* _YOUR TASK_
Go through the data from its first line and retype each line, stopping once the line containing "Module Twist." has been retyped.

· · · ·

(** * The drive-by-wire node of [ros/src/twist_controller/dbw_node.py]

    A shallow embedding of [DBWNode]: its attributes, the three subscriber
    callbacks, [publish], the body of the 50 Hz loop and [__init__], followed
    by the properties of the node that its specification states.

    Python floats are binary64 numbers and are modelled by Rocq's primitive
    floats; [None] is the [None] of [option].  The [Controller] class lives in
    [twist_controller.py] and is a parameter of the development. *)

From Stdlib Require Import ZArith List Bool Floats.PrimFloat.
From stdpp Require Import base option list gmap strings.
Import ListNotations.

#[local] Set Warnings "-inexact-float".
#[local] Open Scope Z_scope.

(** ** Incoming ROS messages *)

(** [geometry_msgs/Vector3] *)
Module Vector3.
Record t := mk { x : float; y : float; z : float }.
End Vector3.

(** [geometry_msgs/Twist] *)
Module Twist.
Record t := mk { linear : Vector3.t; angular : Vector3.t }.
End Twist.

(** The time stamp of a [std_msgs/Header]. *)
Module Time.
Record t := mk { secs : Z; nsecs : Z }.
End Time.

(** [std_msgs/Header] *)
Module Header.
Record t := mk { seq : Z; stamp : Time.t; frame_id : string }.
End Header.

(** [geometry_msgs/TwistStamped], received on [/twist_cmd] and on
    [/current_velocity]. *)
Module TwistStamped.
Record t := mk { header : Header.t; twist : Twist.t }.
End TwistStamped.

(** [std_msgs/Bool], received on [/vehicle/dbw_enabled]. *)
Module BoolMsg.
Record t := mk { data : bool }.
End BoolMsg.

(** ** Outgoing actuator commands

    Modelled from the spec: the [dbw_mkz_msgs] message declarations are not
    among the sources.  Each command has the fields that [publish] assigns
    (an enable flag, a value and, for the two pedals, a command type); a
    freshly constructed message holds the zero value of every field, and the
    two command-type constants [ThrottleCmd.CMD_PERCENT] and
    [BrakeCmd.CMD_TORQUE] are parameters of the node below. *)

Module ThrottleCmd.
Record t := mk { enable : bool; pedal_cmd_type : Z; pedal_cmd : float }.
Definition new : t := mk false 0 0%float.
Definition set_enable (v : bool) (m : t) : t :=
  mk v (pedal_cmd_type m) (pedal_cmd m).
Definition set_pedal_cmd_type (v : Z) (m : t) : t :=
  mk (enable m) v (pedal_cmd m).
Definition set_pedal_cmd (v : float) (m : t) : t :=
  mk (enable m) (pedal_cmd_type m) v.
End ThrottleCmd.

Module SteeringCmd.
Record t := mk { enable : bool; steering_wheel_angle_cmd : float }.
Definition new : t := mk false 0%float.
Definition set_enable (v : bool) (m : t) : t :=
  mk v (steering_wheel_angle_cmd m).
Definition set_steering_wheel_angle_cmd (v : float) (m : t) : t :=
  mk (enable m) v.
End SteeringCmd.

Module BrakeCmd.
Record t := mk { enable : bool; pedal_cmd_type : Z; pedal_cmd : float }.
Definition new : t := mk false 0 0%float.
Definition set_enable (v : bool) (m : t) : t :=
  mk v (pedal_cmd_type m) (pedal_cmd m).
Definition set_pedal_cmd_type (v : Z) (m : t) : t :=
  mk (enable m) v (pedal_cmd m).
Definition set_pedal_cmd (v : float) (m : t) : t :=
  mk (enable m) (pedal_cmd_type m) v.
End BrakeCmd.

(** ** The parameter server *)

(** A value held by the parameter server or written as a default in the
    source: a float or an integer literal, a string or a boolean. *)
Inductive param :=
  | PFloat (f : float)
  | PInt (i : Z)
  | PStr (s : string)
  | PBool (b : bool).

(** [rospy.get_param(name, default)]: the value stored under [name], or
    [default] when the server has none. *)
Definition get_param (server : gmap string param) (name : string)
    (dflt : param) : param :=
  default dflt (server !! name).

(** The ten options that [__init__] looks up, with the default written next
    to each. *)
Definition options : list (string * param) :=
  [ ("~vehicle_mass", PFloat 1736.35);
    ("~fuel_capacity", PFloat 13.5);
    ("~brake_deadband", PFloat 0.1);
    ("~decel_limit", PInt (-5));
    ("~accel_limit", PFloat 1);
    ("~wheel_radius", PFloat 0.2413);
    ("~wheel_base", PFloat 2.8498);
    ("~steer_ratio", PFloat 14.8);
    ("~max_lat_accel", PFloat 3);
    ("~max_steer_angle", PFloat 8) ]%string.

(** [WRITE_CSV_LOG = False] *)
Definition WRITE_CSV_LOG : bool := false.

(** What the controller's [control] method does with a call: it returns a
    (throttle, brake, steering) triple or it raises. *)
Inductive outcome :=
  | Return (throttle brake steering : float)
  | Raise.

(** ** The node *)

Section Node.

(** The state of a [Controller] object, its constructor (called with nine
    positional arguments), its [control] method and the three terms of its
    [throttle_pid] that the csv log reads. *)
Context {ctrl : Type}.
Variable Controller : list param -> ctrl.
Variable control : ctrl -> float -> float -> float -> bool -> ctrl * outcome.
Variable throttle_pid : ctrl -> float * float * float.

(** [ThrottleCmd.CMD_PERCENT] and [BrakeCmd.CMD_TORQUE] *)
Variables CMD_PERCENT CMD_TORQUE : Z.

(** The attributes of a [DBWNode] object. *)
Record DBWNode := mkNode {
  controller : ctrl;
  proposed_linear_vel : option float;
  proposed_angular_vel : option float;
  current_linear_vel : option float;
  current_anuglar_vel : option float;
  _time_nsecs : option Z;
  dbw_enabled : bool
}.

Definition set_controller (c : ctrl) (self : DBWNode) : DBWNode :=
  mkNode c (proposed_linear_vel self) (proposed_angular_vel self)
    (current_linear_vel self) (current_anuglar_vel self)
    (_time_nsecs self) (dbw_enabled self).

Definition set_proposed_linear_vel (v : option float) (self : DBWNode)
    : DBWNode :=
  mkNode (controller self) v (proposed_angular_vel self)
    (current_linear_vel self) (current_anuglar_vel self)
    (_time_nsecs self) (dbw_enabled self).

Definition set_proposed_angular_vel (v : option float) (self : DBWNode)
    : DBWNode :=
  mkNode (controller self) (proposed_linear_vel self) v
    (current_linear_vel self) (current_anuglar_vel self)
    (_time_nsecs self) (dbw_enabled self).

Definition set_current_linear_vel (v : option float) (self : DBWNode)
    : DBWNode :=
  mkNode (controller self) (proposed_linear_vel self)
    (proposed_angular_vel self) v (current_anuglar_vel self)
    (_time_nsecs self) (dbw_enabled self).

Definition set_time_nsecs (v : option Z) (self : DBWNode) : DBWNode :=
  mkNode (controller self) (proposed_linear_vel self)
    (proposed_angular_vel self) (current_linear_vel self)
    (current_anuglar_vel self) v (dbw_enabled self).

Definition set_dbw_enabled (v : bool) (self : DBWNode) : DBWNode :=
  mkNode (controller self) (proposed_linear_vel self)
    (proposed_angular_vel self) (current_linear_vel self)
    (current_anuglar_vel self) (_time_nsecs self) v.

(** *** The subscriber callbacks *)

Definition proposed_cb (msg : TwistStamped.t) (self : DBWNode) : DBWNode :=
  let self :=
    set_proposed_linear_vel
      (Some (Vector3.x (Twist.linear (TwistStamped.twist msg)))) self in
  let self :=
    set_proposed_angular_vel
      (Some (Vector3.z (Twist.angular (TwistStamped.twist msg)))) self in
  set_time_nsecs
    (Some (Time.nsecs (Header.stamp (TwistStamped.header msg)))) self.

Definition current_cb (msg : TwistStamped.t) (self : DBWNode) : DBWNode :=
  set_current_linear_vel
    (Some (Vector3.x (Twist.linear (TwistStamped.twist msg)))) self.

Definition dbw_enabled_cb (msg : BoolMsg.t) (self : DBWNode) : DBWNode :=
  set_dbw_enabled (BoolMsg.data msg) self.

(** *** Observable effects

    What the loop does to the outside world, in the order in which it
    happens: a call of the controller's [control] method with its four
    arguments, a message handed to one of the three publishers, or a row
    written to the csv log. *)
Inductive effect :=
  | Control (proposed_linear proposed_angular current_linear : float)
      (enabled : bool)
  | PublishThrottle (tcmd : ThrottleCmd.t)
  | PublishSteering (scmd : SteeringCmd.t)
  | PublishBrake (bcmd : BrakeCmd.t)
  | CsvRow (time_nsecs : option Z)
      (current_linear proposed_linear proposed_angular : option float)
      (throttle brake steering : float) (pid : float * float * float).

(** *** [publish] *)

Definition publish (throttle brake steer : float) : list effect :=
  let tcmd := ThrottleCmd.new in
  let tcmd := ThrottleCmd.set_enable true tcmd in
  let tcmd := ThrottleCmd.set_pedal_cmd_type CMD_PERCENT tcmd in
  let tcmd := ThrottleCmd.set_pedal_cmd throttle tcmd in
  let sent := [PublishThrottle tcmd] in
  let scmd := SteeringCmd.new in
  let scmd := SteeringCmd.set_enable true scmd in
  let scmd := SteeringCmd.set_steering_wheel_angle_cmd steer scmd in
  let sent := sent ++ [PublishSteering scmd] in
  let bcmd := BrakeCmd.new in
  let bcmd := BrakeCmd.set_enable true bcmd in
  let bcmd := BrakeCmd.set_pedal_cmd_type CMD_TORQUE bcmd in
  let bcmd := BrakeCmd.set_pedal_cmd brake bcmd in
  sent ++ [PublishBrake bcmd].

(** *** One iteration of the [while] loop

    The result is the node after the iteration, the effects of the
    iteration and whether the loop is still running: [false] when
    [control] raised, since nothing in the node catches the exception. *)
Definition loop_body (self : DBWNode) : DBWNode * list effect * bool :=
  match proposed_linear_vel self, proposed_angular_vel self,
        current_linear_vel self with
  | Some pl, Some pa, Some cl =>
      let en := dbw_enabled self in
      let '(c, out) := control (controller self) pl pa cl en in
      let self := set_controller c self in
      match out with
      | Raise => (self, [Control pl pa cl en], false)
      | Return throttle brake steering =>
          let sent :=
            if dbw_enabled self then
              publish throttle brake steering ++
              (if WRITE_CSV_LOG then
                 [CsvRow (_time_nsecs self) (current_linear_vel self)
                    (proposed_linear_vel self) (proposed_angular_vel self)
                    throttle brake steering (throttle_pid (controller self))]
               else [])
            else [] in
          (self, Control pl pa cl en :: sent, true)
      end
  | _, _, _ => (self, [], true)
  end.

(** *** The node over time

    What happens to the node between start-up and shutdown: a message
    arrives on one of the three topics and its callback runs, or the loop
    runs one iteration. *)
Inductive event :=
  | Proposed (msg : TwistStamped.t)
  | Current (msg : TwistStamped.t)
  | DbwEnabled (msg : BoolMsg.t)
  | Tick.

(** A callback, as a function of the message that triggers it. *)
Definition callback (e : event) (self : DBWNode) : DBWNode :=
  match e with
  | Proposed msg => proposed_cb msg self
  | Current msg => current_cb msg self
  | DbwEnabled msg => dbw_enabled_cb msg self
  | Tick => self
  end.

(** [loop], run over the events that occur until shutdown, each callback
    and each iteration running to completion.  An exception raised by
    [control] leaves [loop] and [__init__] and ends the process: the events
    that follow have no effect. *)
Fixpoint loop (evs : list event) (self : DBWNode)
    : DBWNode * list effect * bool :=
  match evs with
  | [] => (self, [], true)
  | Tick :: evs =>
      let '(self, out, running) := loop_body self in
      if running then
        let '(self, out', running) := loop evs self in
        (self, out ++ out', running)
      else (self, out, false)
  | e :: evs => loop evs (callback e self)
  end.

(** *** [__init__] *)

(** The arguments of the [Controller(...)] call. *)
Definition controller_args (server : gmap string param) : list param :=
  let vehicle_mass := get_param server "~vehicle_mass" (PFloat 1736.35) in
  let fuel_capacity := get_param server "~fuel_capacity" (PFloat 13.5) in
  let brake_deadband := get_param server "~brake_deadband" (PFloat 0.1) in
  let decel_limit := get_param server "~decel_limit" (PInt (-5)) in
  let accel_limit := get_param server "~accel_limit" (PFloat 1) in
  let wheel_radius := get_param server "~wheel_radius" (PFloat 0.2413) in
  let wheel_base := get_param server "~wheel_base" (PFloat 2.8498) in
  let steer_ratio := get_param server "~steer_ratio" (PFloat 14.8) in
  let max_lat_accel := get_param server "~max_lat_accel" (PFloat 3) in
  let max_steer_angle := get_param server "~max_steer_angle" (PFloat 8) in
  [ vehicle_mass; wheel_radius; accel_limit; decel_limit; wheel_base;
    steer_ratio; PFloat 0.1; max_lat_accel; max_steer_angle ].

· · · ·

* _EXERCISE RESPONSE_
(** * The drive-by-wire node of [ros/src/twist_controller/dbw_node.py]

    A shallow embedding of [DBWNode]: its attributes, the three subscriber
    callbacks, [publish], the body of the 50 Hz loop and [__init__], followed
    by the properties of the node that its specification states.

    Python floats are binary64 numbers and are modelled by Rocq's primitive
    floats; [None] is the [None] of [option].  The [Controller] class lives in
    [twist_controller.py] and is a parameter of the development. *)

From Stdlib Require Import ZArith List Bool Floats.PrimFloat.
From stdpp Require Import base option list gmap strings.
Import ListNotations.

#[local] Set Warnings "-inexact-float".
#[local] Open Scope Z_scope.

(** ** Incoming ROS messages *)

(** [geometry_msgs/Vector3] *)
Module Vector3.
Record t := mk { x : float; y : float; z : float }.
End Vector3.

(** [geometry_msgs/Twist] *)
Module Twist.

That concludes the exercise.